Dadá Ganam Ferreira, uma das organizadoras do evento, foi uma das que bradaram por igualdade no palco: “Quero tocar minha bateria e tremular minha bandeira, sim. Somos torcedoras e não devemos abaixar a cabeça para nenhum marmanjo”.

Presença masculina

Havia alguns – poucos – homens que participaram do debate delas no Museu do Futebol como representantes da Anatorg – Associação Nacional das Torcidas Organizadas. Ao final, eles puderam falar um pouco sobre o trabalho da organização e dar algumas opiniões (desastrosas) sobre a participação das mulheres nos estádios.

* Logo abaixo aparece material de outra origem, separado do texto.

Definition consume_authorization (st : Store) (execution_height : Z) (command : KernelCommandV1)
    (snapshot : AuthorizationSnapshotV1) : KResult Store :=
  let statement := ka_statement (authorization command) in
  let lane_state := sn_lane_state snapshot in
  lane_version ← ok_or (checked_add u64_max (ns_state_version lane_state) 1) ArithmeticOverflow;
  let lane_state := set_ns_state_version lane_version lane_state in
  next_nonce ← ok_or (checked_add u64_max (ns_next_nonce lane_state) 1) ArithmeticOverflow;
  let lane_state := set_ns_next_nonce next_nonce lane_state in
  let lane_state := set_ns_last_operation_digest (Some (au_operation_digest statement)) lane_state in
  st ← update_object st KindNonceLane (ns_nonce_lane_id lane_state) (au_expected_lane_version statement)
         (ns_state_version lane_state) (sn_lane_body snapshot) lane_state;
  match sn_capability snapshot, sn_session snapshot with
  | Some (capability_body, capability_state), Some (session_body, session_state) =>
      charge ← command_charge command;
      capability_state ← apply_budget execution_height capability_body capability_state charge;
      spent ← ok_or (checked_add u64_max (ss_operations_spent session_state) (rc_operations charge)) ArithmeticOverflow;
      let session_state := set_ss_operations_spent spent session_state in
      _ ← fail_if (sg_max_total_operations session_body <? ss_operations_spent session_state) BudgetExceeded;
      session_version ← ok_or (checked_add u64_max (ss_state_version session_state) 1) ArithmeticOverflow;
      let session_state := set_ss_state_version session_version session_state in
      capability_expected ← expect (checked_sub (cs_state_version capability_state) 1);
      st ← update_object st KindCapability (cs_capability_id capability_state) capability_expected
             (cs_state_version capability_state) capability_body capability_state;
      session_expected ← expect (checked_sub (ss_state_version session_state) 1);
      update_object st KindSessionGrant (ss_session_key_grant_id session_state) session_expected
        (ss_state_version session_state) session_body session_state
  | _, _ => Ok st
  end.

End kernel.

Um deles, que já fez parte da Torcida Estopim, do Corinthians, chegou a comentar que, se uma torcida organizada não permite que uma mulher balance a bandeira, ela deveria procurar uma outra torcida que permitisse que ela fizesse isso. Tomou uma sonora vaia, é claro, e justificou que isso faz parte da “ideologia” de cada torcida.

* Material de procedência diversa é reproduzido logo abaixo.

(* ===== verification/KernelSteps.v ===== *)
(** * KernelSteps: the kernel's commands as steps on typed objects

    [performs] is the abstract kernel: a relation on maps of typed objects with one
    rule per command, followed by the consumption of the authorization.  [perform],
    the code that execution and preview share, refines it. *)

From stdpp Require Import base gmap list sorting strings.
From S2P Require Import Prelude Crypto KernelTypes KernelStore KernelAudit Kernel KernelService KernelObjects.

Section steps.
Context `{KernelCrates} (config : AgentMarketStoreConfigV1).
Implicit Types m : Objects.

Definition hold : Z := tb_provider_bond_hold (trust_bundle config).

(** ** Successor states *)

Definition funded_account (amount : Z) (s : AccountStateV1) : AccountStateV1 :=
  set_as_version (as_version s + 1)
    (set_as_spent (as_spent s + amount) (set_as_available (as_available s - amount) s)).

Definition reserved_escrow (price : Z) (entry : EscrowReservationEntryV1) (root : Hash32V1)
    (s : EscrowStateV1) : EscrowStateV1 :=
  set_es_version (es_version s + 1) (set_es_active_reservation_root root
    (set_es_active_reservations (es_active_reservations s ++ [entry])
      (set_es_reserved (es_reserved s + price) (set_es_available (es_available s - price) s)))).

Definition held_bond (s : BondStateV1) : BondStateV1 :=
  set_bs_version (bs_version s + 1) (set_bs_held (bs_held s + hold) (set_bs_available (bs_available s - hold) s)).

Definition leased_task (lease : Hash32V1) (deadline : Z) (s : TaskStateV1) : TaskStateV1 :=
  set_ts_active_deadline_height deadline (set_ts_active_deadline_kind 1
    (set_ts_active_lease_id (Some lease) (set_ts_status 1 (set_ts_revision (ts_revision s + 1) s)))).

Definition accepted_bid (lease : Hash32V1) (height : Z) (s : BidStateV1) : BidStateV1 :=
  set_bt_accepted_height (Some height) (set_bt_accepted_lease_id (Some lease)
    (set_bt_status 1 (set_bt_state_version (bt_state_version s + 1) s))).

Definition accepted_lease (height : Z) (s : TaskLeaseStateV1) : TaskLeaseStateV1 :=
  set_ls_accepted_height (Some height) (set_ls_status 1 (set_ls_revision (ls_revision s + 1) s)).

Definition consumed_lane (digest : Hash32V1) (s : NonceLaneStateV1) : NonceLaneStateV1 :=
  set_ns_last_operation_digest (Some digest)
    (set_ns_next_nonce (ns_next_nonce s + 1) (set_ns_state_version (ns_state_version s + 1) s)).

Definition consumed_session (s : SessionKeyGrantStateV1) : SessionKeyGrantStateV1 :=
  set_ss_state_version (ss_state_version s + 1) (set_ss_operations_spent (ss_operations_spent s + 1) s).

(** ** The commands *)

(** A session opens its lanes one by one, each under a fresh identifier. *)
Fixpoint opens_lanes (b : SessionKeyGrantBodyV1) (lanes : list Z) m m' : Prop :=
  match lanes with
  | [] => m' = m
  | lane :: lanes => exists id, nonce_lane_id (session_lane config b lane) = Ok id /\
      m !! key KindNonceLane id = None /\
      opens_lanes b lanes
        (<[key KindNonceLane id := OLane (session_lane config b lane) (initial_lane id (session_lane config b lane))]> m) m'
  end.

Inductive applies (h : Z) : KernelCommandV1 -> Objects -> Objects -> Prop :=
| applies_capability b a m id :
    capability_id b = Ok id -> m !! key KindCapability id = None ->
    NoDup (al_asset_id <$> cg_spend_limits b) ->
    cg_valid_from_height b <= h <= cg_expires_after_height b ->
    applies h (CapabilityGrant b a) m
      (<[key KindCapability id := OCapability b (initial_capability config h id b)]> m)
| applies_session b a m m' id cb cs :
    session_key_grant_id b = Ok id ->
    m !! key KindCapability (sg_capability_id b) = Some (OCapability cb cs) ->
    m !! key KindSessionGrant id = None ->
    sg_session_generation b = 1 -> Forall (fun l => l ∈ cg_allowed_nonce_lanes cb) (sg_allowed_nonce_lanes b) ->
    cg_valid_from_height cb <= sg_valid_from_height b -> sg_expires_after_height b <= cg_expires_after_height cb ->
    sg_max_total_operations b <= cg_max_total_operations cb ->
    opens_lanes b (sg_allowed_nonce_lanes b)
      (<[key KindSessionGrant id := OSession b (initial_session config h id b cs)]> m) m' ->
    applies h (SessionGrant b a) m m'
| applies_task b ch a m ab s id escrow root :
    let offer := tc_task_offer_body b in
    let terms := tc_escrow_terms b in
    task_id offer = Ok id -> escrow_id (escrow_body_of b id) = Ok escrow ->
    digest_value "trnm.portable.v2.escrow-active-reservations-root.v1" ([] : list EscrowReservationEntryV1) = Ok root ->
    m !! key KindAccount (tc_funding_account_id b) = Some (OAccount ab s) ->
    m !! key KindTask id = None -> m !! key KindEscrow escrow = None ->
    as_closed s = false -> ab_owner_agent_id ab = to_requester_agent_id offer -> ab_asset_id ab = et_asset_id terms ->
    et_funded_amount terms <= as_available s -> as_spent s + et_funded_amount terms <= u128_max ->
    et_provider_payment_cap terms <= et_funded_amount terms ->
    to_requester_agent_id offer = au_sender_agent_id (ka_statement a) ->
    applies h (TaskCreate b ch a) m
      (<[key KindEscrow escrow := OEscrow (escrow_body_of b id) (initial_escrow config escrow (escrow_body_of b id) root)]>
        (<[key KindTask id := OTask offer (initial_task config id escrow offer)]>
          (<[key KindAccount (tc_funding_account_id b) := OAccount ab (funded_account (et_funded_amount terms) s)]> m)))
| applies_bid b ch a m id tb ts eb es bb bs :
    bid_id b = Ok id -> m !! key KindTask (bd_task_id b) = Some (OTask tb ts) ->
    m !! key KindEscrow (ts_escrow_id ts) = Some (OEscrow eb es) ->
    m !! key KindBond (bd_provider_bond_id b) = Some (OBond bb bs) ->
    m !! key KindBid id = None ->
    ts_status ts = 0 -> ts_revision ts = bd_task_revision b ->
    h <= bd_bid_expiry_height b -> h <= to_offer_expiry_height tb ->
    bd_maximum_price b <> 0 -> bd_maximum_price b <= eb_provider_payment_cap eb ->
    bd_price_asset_id b = eb_asset_id eb ->
    bd_provider_agent_id b = au_sender_agent_id (ka_statement a) ->
    bb_owner_agent_id bb = bd_provider_agent_id b -> hold <= bs_available bs ->
    applies h (Bid b ch a) m (<[key KindBid id := OBid b (initial_bid config id)]> m)
| applies_lease b v1 v2 v3 ch a m id root tb ts db ds eb es bb bs :
    let entry := lease_reservation h id eb (bd_maximum_price db) in
    lease_id b = Ok id -> digest_value "trnm.portable.v2.escrow-active-reservations-root.v1" [entry] = Ok root ->
    m !! key KindTask (lb_task_id b) = Some (OTask tb ts) ->
    m !! key KindBid (lb_accepted_bid_id b) = Some (OBid db ds) ->
    m !! key KindEscrow (lb_escrow_id b) = Some (OEscrow eb es) ->
    m !! key KindBond (lb_provider_bond_id b) = Some (OBond bb bs) ->
    m !! key KindLease id = None ->
    ts_status ts = 0 -> ts_revision ts = 0 -> ts_active_lease_id ts = None -> bt_status ds = 0 ->
    ts_escrow_id ts = lb_escrow_id b -> lb_attempt b = ts_attempt ts ->
    es_active_reservations es = [] -> es_closed es = false -> bs_closed bs = false ->
    bd_maximum_price db <= eb_provider_payment_cap eb -> bd_maximum_price db <= es_available es ->
    es_reserved es + bd_maximum_price db <= u128_max -> hold <= bs_available bs -> bs_held bs + hold <= u128_max ->
    h <= bd_bid_expiry_height db ->
    lb_requester_agent_id b = au_sender_agent_id (ka_statement a) ->
    lb_requester_agent_id b = to_requester_agent_id tb -> lb_provider_agent_id b = bd_provider_agent_id db ->
    lb_provider_bond_id b = bd_provider_bond_id db ->
    validate_escrow_conservation eb (reserved_escrow (bd_maximum_price db) entry root es) = Ok tt ->
    validate_bond_conservation config (held_bond bs) = Ok tt ->
    applies h (LeaseAccept b v1 v2 v3 ch a) m
      (<[key KindLease id := OLease b (initial_lease config id b)]>
        (<[key KindBond (lb_provider_bond_id b) := OBond bb (held_bond bs)]>
          (<[key KindEscrow (lb_escrow_id b) := OEscrow eb (reserved_escrow (bd_maximum_price db) entry root es)]>
            (<[key KindBid (lb_accepted_bid_id b) := OBid db (accepted_bid id h ds)]>
              (<[key KindTask (lb_task_id b) := OTask tb (leased_task id (lb_start_deadline_height b) ts)]> m)))))
| applies_accept b v ch a m lb ls tb ts :
    m !! key KindLease (pa_lease_id b) = Some (OLease lb ls) ->
    m !! key KindTask (lb_task_id lb) = Some (OTask tb ts) ->
    lb_provider_agent_id lb = au_sender_agent_id (ka_statement a) ->
    ts_status ts = 1 -> ts_active_lease_id ts = Some (pa_lease_id b) -> ls_status ls = 0 ->
    applies h (ProviderAccept b v ch a) m
      (<[key KindLease (pa_lease_id b) := OLease lb (accepted_lease h ls)]> m).

(** ** The authorization *)

(** The lane a statement names. *)
Definition statement_lane (s : KernelAuthorizationStatementV1) : NonceLaneKeyBodyV1 :=
  mkLaneKey SCHEMA_VERSION_V1 (tb_context (trust_bundle config)) (au_sender_agent_id s)
    (au_authorizing_key_id s) (au_capability_id s) (au_session_generation s) (au_nonce_lane s).

(** The lane of a command, ready for exactly this nonce. *)
Definition lane_ready m (c : KernelCommandV1) (id : Hash32V1) (ls : NonceLaneStateV1) : Prop :=
  let s := ka_statement (KernelTypes.authorization c) in
  nonce_lane_id (statement_lane s) = Ok id /\
  m !! key KindNonceLane id = Some (OLane (statement_lane s) ls) /\
  ns_next_nonce ls = au_nonce s /\ ns_state_version ls = au_expected_lane_version s.

(** An active capability and an unexhausted session of the sender that allow the command. *)
Record delegated m (h : Z) (c : KernelCommandV1) (cid sid : Hash32V1)
    (cb : CapabilityGrantBodyV1) (cs : CapabilityStateV1)
    (sb : SessionKeyGrantBodyV1) (ss : SessionKeyGrantStateV1) : Prop := {
  dl_statement : au_capability_id (ka_statement (KernelTypes.authorization c)) = Some cid;
  dl_session_statement : au_session_key_grant_id (ka_statement (KernelTypes.authorization c)) = Some sid;
  dl_capability : m !! key KindCapability cid = Some (OCapability cb cs);
  dl_session : m !! key KindSessionGrant sid = Some (OSession sb ss);
  dl_active : cs_status cs = 0 /\ ss_status ss = 0;
  dl_window : cg_valid_from_height cb <= h <= cg_expires_after_height cb /\
    sg_valid_from_height sb <= h <= sg_expires_after_height sb;
  dl_binding : sg_capability_id sb = cid;
  dl_sender : cg_delegate_agent_id cb = au_sender_agent_id (ka_statement (KernelTypes.authorization c)) /\
    sg_agent_id sb = au_sender_agent_id (ka_statement (KernelTypes.authorization c));
  dl_lane : au_nonce_lane (ka_statement (KernelTypes.authorization c)) ∈ sg_allowed_nonce_lanes sb;
  dl_scope : operation_kind c ∈ (os_operation_kind <$> cg_operation_scopes cb);
  dl_left : ss_operations_spent ss < sg_max_total_operations sb;
}.

(** A controller's statement names no capability and no session. *)
Definition undelegated (c : KernelCommandV1) : Prop :=
  au_capability_id (ka_statement (KernelTypes.authorization c)) = None /\
  au_session_key_grant_id (ka_statement (KernelTypes.authorization c)) = None.

(** [m] before the command, [m1] after its handler. *)
Inductive consumes (h : Z) (c : KernelCommandV1) m m1 : Objects -> Prop :=
| consumes_controller id ls :
    operation_kind c <= 3 -> undelegated c -> lane_ready m c id ls ->
    consumes h c m m1 (<[key KindNonceLane id :=
      OLane (statement_lane (ka_statement (KernelTypes.authorization c)))
        (consumed_lane (au_operation_digest (ka_statement (KernelTypes.authorization c))) ls)]> m1)
| consumes_session id ls cid sid cb cs cs' sb ss ch :
    3 < operation_kind c -> lane_ready m c id ls -> delegated m h c cid sid cb cs sb ss ->
    command_charge c = Ok ch -> rc_operations ch = 1 -> apply_budget h cb cs ch = Ok cs' ->
    consumes h c m m1 (<[key KindSessionGrant sid := OSession sb (consumed_session ss)]>
      (<[key KindCapability cid := OCapability cb cs']>
        (<[key KindNonceLane id := OLane (statement_lane (ka_statement (KernelTypes.authorization c)))
            (consumed_lane (au_operation_digest (ka_statement (KernelTypes.authorization c))) ls)]> m1))).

“Como vocês vão mudar essa realidade? Não tem como”, ele disse. Ao plateia não hesitou em responder: “Vamos mudar, sim, cada dia é uma luta e não vamos desistir”. Afinal de contas, nossas conquistas nunca vieram de mãos beijadas. Foi preciso muita luta para conquistar o direito de votar, de trabalhar, de usar calças, até. Assim será também na arquibancada, e a palavra aqui é RESISTIR, em vez de desistir.

Propostas

As mulheres deixaram o Museu do Futebol determinadas a buscar mudanças. Por isso, elas elaboraram uma lista de ações que deveriam vir dali para que a realidade fosse diferente no futuro. Algumas delas incluíam a instalação de uma delegacia da mulher para acolher denúncias de assédio dentro do estádio, a organização de encontros regionais frequentes entre as torcedoras, e buscar uma representação feminina na Anatorg. (Veja a lista completa aqui).

O recado que ficou desse dia histórico não poderia ter sido resumido melhor senão por essa frase de Gabi, torcedora do Vitória: “Se liga, se liga, se liga seu machista, porque a arquibancada vai ser toda feminista”. Ô se vai!